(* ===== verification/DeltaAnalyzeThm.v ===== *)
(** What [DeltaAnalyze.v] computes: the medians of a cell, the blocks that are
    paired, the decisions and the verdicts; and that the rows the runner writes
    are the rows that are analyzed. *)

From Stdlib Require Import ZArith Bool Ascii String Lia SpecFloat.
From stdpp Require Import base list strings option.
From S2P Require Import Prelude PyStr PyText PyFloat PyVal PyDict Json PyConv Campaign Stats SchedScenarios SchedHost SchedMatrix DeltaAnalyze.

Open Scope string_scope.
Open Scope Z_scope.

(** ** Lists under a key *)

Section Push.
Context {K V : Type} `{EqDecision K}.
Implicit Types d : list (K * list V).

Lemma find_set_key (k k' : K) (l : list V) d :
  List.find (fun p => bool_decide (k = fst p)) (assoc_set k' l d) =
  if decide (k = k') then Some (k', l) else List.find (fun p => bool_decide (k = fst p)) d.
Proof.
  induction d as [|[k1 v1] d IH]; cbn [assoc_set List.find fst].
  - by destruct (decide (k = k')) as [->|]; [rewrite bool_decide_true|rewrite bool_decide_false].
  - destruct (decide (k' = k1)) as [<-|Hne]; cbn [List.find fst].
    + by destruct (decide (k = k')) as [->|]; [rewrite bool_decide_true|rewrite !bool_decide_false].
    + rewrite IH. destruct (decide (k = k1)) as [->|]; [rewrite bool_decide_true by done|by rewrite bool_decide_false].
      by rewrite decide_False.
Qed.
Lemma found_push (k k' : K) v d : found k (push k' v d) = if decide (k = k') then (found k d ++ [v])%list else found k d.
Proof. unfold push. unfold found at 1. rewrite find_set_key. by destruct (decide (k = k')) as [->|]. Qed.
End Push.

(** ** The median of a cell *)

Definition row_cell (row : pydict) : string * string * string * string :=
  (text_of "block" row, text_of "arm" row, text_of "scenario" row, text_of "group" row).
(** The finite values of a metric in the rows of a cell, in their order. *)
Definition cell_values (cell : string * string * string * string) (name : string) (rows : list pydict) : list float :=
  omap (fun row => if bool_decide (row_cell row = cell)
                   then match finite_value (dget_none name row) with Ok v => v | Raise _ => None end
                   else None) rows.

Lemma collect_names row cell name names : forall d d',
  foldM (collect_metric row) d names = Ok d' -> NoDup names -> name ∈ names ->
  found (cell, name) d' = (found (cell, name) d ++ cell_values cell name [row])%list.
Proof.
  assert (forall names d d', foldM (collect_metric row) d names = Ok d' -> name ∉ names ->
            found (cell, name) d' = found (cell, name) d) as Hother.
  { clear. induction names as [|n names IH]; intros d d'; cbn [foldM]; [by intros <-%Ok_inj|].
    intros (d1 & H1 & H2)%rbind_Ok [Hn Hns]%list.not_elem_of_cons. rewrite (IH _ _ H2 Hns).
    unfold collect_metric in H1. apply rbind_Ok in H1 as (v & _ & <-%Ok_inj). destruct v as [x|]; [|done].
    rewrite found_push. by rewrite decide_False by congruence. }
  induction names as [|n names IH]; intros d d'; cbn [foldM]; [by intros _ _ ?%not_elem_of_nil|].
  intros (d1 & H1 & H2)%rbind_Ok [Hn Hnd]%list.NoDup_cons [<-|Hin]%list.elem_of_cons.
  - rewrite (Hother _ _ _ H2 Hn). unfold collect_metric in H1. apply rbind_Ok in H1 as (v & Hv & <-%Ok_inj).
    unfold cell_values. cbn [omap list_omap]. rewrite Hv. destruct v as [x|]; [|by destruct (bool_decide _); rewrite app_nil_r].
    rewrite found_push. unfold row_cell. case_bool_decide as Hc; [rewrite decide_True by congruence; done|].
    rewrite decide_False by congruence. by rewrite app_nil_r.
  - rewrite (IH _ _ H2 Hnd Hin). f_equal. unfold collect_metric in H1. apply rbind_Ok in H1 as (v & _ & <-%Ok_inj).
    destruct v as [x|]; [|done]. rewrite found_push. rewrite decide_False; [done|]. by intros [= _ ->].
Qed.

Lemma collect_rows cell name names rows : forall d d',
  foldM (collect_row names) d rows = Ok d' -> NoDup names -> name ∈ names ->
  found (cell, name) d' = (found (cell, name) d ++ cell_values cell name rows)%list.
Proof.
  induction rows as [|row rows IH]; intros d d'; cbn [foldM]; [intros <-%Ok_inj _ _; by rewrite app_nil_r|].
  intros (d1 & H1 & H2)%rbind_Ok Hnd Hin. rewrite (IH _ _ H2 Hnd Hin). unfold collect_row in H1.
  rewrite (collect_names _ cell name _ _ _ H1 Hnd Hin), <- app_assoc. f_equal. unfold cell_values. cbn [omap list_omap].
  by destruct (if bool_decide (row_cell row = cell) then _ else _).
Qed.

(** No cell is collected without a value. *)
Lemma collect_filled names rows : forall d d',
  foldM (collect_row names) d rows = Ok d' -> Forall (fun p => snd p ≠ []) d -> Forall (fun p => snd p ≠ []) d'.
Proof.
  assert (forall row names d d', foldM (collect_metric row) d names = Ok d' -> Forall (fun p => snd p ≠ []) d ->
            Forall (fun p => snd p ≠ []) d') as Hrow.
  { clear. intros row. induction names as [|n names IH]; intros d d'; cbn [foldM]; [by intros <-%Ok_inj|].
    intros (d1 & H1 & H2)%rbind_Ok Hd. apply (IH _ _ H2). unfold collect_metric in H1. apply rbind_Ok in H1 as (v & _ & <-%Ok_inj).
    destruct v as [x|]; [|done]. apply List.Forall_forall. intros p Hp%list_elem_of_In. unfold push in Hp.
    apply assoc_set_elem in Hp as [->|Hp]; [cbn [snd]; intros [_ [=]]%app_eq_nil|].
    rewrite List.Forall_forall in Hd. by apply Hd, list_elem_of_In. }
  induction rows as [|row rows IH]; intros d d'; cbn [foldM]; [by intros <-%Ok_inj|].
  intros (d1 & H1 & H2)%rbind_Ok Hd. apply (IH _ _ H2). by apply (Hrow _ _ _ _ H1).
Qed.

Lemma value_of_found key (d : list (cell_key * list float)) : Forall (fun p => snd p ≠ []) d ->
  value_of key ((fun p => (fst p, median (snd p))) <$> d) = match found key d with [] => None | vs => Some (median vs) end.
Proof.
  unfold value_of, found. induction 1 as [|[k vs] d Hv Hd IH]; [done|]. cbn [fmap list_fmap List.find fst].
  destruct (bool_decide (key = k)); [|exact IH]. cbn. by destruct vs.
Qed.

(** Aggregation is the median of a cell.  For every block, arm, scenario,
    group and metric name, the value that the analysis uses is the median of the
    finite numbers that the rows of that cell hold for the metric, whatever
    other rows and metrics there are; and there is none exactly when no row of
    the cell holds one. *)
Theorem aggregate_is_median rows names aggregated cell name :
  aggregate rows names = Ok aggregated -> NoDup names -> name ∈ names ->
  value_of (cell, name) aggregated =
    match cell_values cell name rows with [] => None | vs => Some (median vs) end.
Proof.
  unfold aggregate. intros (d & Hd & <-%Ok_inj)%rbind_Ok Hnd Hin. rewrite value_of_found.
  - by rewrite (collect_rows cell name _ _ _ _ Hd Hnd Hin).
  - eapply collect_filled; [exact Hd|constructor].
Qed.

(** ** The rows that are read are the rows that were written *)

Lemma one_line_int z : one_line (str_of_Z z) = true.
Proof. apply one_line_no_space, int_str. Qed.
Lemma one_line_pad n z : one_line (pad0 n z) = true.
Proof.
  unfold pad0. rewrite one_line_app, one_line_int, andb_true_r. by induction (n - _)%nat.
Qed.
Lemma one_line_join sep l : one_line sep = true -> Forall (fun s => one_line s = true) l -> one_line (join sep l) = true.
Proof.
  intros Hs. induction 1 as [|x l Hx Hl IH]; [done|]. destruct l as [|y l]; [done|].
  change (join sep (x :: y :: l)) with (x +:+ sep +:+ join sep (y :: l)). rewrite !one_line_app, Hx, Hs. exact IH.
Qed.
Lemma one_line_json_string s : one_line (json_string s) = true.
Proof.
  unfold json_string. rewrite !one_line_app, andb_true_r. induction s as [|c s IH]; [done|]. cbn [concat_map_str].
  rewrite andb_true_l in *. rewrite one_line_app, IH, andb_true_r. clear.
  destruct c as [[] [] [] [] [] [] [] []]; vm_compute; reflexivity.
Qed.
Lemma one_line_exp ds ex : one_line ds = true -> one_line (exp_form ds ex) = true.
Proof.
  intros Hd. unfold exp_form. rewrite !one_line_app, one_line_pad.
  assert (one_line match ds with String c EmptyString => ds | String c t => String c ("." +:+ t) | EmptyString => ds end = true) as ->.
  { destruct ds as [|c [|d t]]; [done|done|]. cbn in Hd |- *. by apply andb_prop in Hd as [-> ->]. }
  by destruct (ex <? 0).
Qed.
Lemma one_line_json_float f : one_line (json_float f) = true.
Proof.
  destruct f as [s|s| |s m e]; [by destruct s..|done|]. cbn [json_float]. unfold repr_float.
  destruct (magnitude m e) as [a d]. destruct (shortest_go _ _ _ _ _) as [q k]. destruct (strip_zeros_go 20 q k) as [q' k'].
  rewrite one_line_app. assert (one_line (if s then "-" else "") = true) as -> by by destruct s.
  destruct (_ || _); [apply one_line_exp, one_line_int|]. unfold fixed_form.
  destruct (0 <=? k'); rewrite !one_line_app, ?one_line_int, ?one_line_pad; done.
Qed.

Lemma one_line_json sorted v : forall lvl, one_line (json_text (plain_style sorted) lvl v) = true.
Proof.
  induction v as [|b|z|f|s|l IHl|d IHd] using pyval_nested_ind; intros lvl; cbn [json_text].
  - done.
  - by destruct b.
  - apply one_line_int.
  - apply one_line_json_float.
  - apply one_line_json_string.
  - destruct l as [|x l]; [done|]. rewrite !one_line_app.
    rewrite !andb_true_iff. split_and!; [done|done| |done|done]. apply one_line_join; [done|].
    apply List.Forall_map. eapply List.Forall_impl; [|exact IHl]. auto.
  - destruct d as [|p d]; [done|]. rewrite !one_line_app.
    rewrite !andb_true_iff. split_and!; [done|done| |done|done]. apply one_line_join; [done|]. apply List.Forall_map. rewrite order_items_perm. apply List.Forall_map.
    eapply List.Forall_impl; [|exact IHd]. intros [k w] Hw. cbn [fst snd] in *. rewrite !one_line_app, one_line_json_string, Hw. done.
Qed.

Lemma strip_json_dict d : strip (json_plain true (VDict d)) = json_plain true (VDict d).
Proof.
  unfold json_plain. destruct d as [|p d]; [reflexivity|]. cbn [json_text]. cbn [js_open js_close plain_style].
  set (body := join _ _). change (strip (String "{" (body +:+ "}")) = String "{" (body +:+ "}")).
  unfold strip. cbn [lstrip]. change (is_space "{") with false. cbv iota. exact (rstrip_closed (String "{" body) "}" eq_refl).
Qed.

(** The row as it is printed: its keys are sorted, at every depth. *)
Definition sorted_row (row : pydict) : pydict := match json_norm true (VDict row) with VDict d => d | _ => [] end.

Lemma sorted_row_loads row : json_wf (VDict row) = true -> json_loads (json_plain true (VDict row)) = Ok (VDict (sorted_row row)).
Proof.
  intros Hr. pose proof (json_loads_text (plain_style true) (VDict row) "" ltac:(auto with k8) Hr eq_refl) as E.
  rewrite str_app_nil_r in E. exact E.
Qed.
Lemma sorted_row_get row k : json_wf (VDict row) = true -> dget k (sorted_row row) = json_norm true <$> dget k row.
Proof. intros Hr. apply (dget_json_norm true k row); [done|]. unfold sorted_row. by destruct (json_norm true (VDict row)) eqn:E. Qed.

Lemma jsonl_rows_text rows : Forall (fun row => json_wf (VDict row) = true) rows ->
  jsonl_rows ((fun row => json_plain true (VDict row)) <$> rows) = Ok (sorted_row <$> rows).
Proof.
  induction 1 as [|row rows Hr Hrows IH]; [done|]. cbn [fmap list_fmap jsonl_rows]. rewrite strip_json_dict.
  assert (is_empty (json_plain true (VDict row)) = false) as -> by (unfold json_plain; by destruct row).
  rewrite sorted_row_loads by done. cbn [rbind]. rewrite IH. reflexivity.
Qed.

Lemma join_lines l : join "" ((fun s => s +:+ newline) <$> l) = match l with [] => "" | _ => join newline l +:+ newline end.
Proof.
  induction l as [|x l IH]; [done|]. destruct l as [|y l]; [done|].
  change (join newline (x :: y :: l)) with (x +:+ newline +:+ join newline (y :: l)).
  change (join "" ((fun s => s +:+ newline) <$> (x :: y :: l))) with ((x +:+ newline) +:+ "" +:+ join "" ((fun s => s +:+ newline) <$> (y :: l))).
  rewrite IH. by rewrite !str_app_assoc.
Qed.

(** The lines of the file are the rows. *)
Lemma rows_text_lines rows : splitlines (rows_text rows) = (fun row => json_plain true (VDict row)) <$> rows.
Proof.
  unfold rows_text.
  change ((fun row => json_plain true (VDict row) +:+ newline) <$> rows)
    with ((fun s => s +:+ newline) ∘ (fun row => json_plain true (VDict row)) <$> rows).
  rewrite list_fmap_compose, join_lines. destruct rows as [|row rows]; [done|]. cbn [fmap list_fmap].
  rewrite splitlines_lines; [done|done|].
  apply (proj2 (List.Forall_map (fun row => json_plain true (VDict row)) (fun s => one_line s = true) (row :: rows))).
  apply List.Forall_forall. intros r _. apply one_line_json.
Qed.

__EXERCISE PROMPT__: Go through the entries. Report every line that contains the word "Require".

__RESPONSE TO THE EXERCISE__:
From Stdlib Require Import ZArith Bool Ascii String Lia SpecFloat.
From stdpp Require Import base list strings option.
From S2P Require Import Prelude PyStr PyText PyFloat PyVal PyDict Json PyConv Campaign Stats SchedScenarios SchedHost SchedMatrix DeltaAnalyze.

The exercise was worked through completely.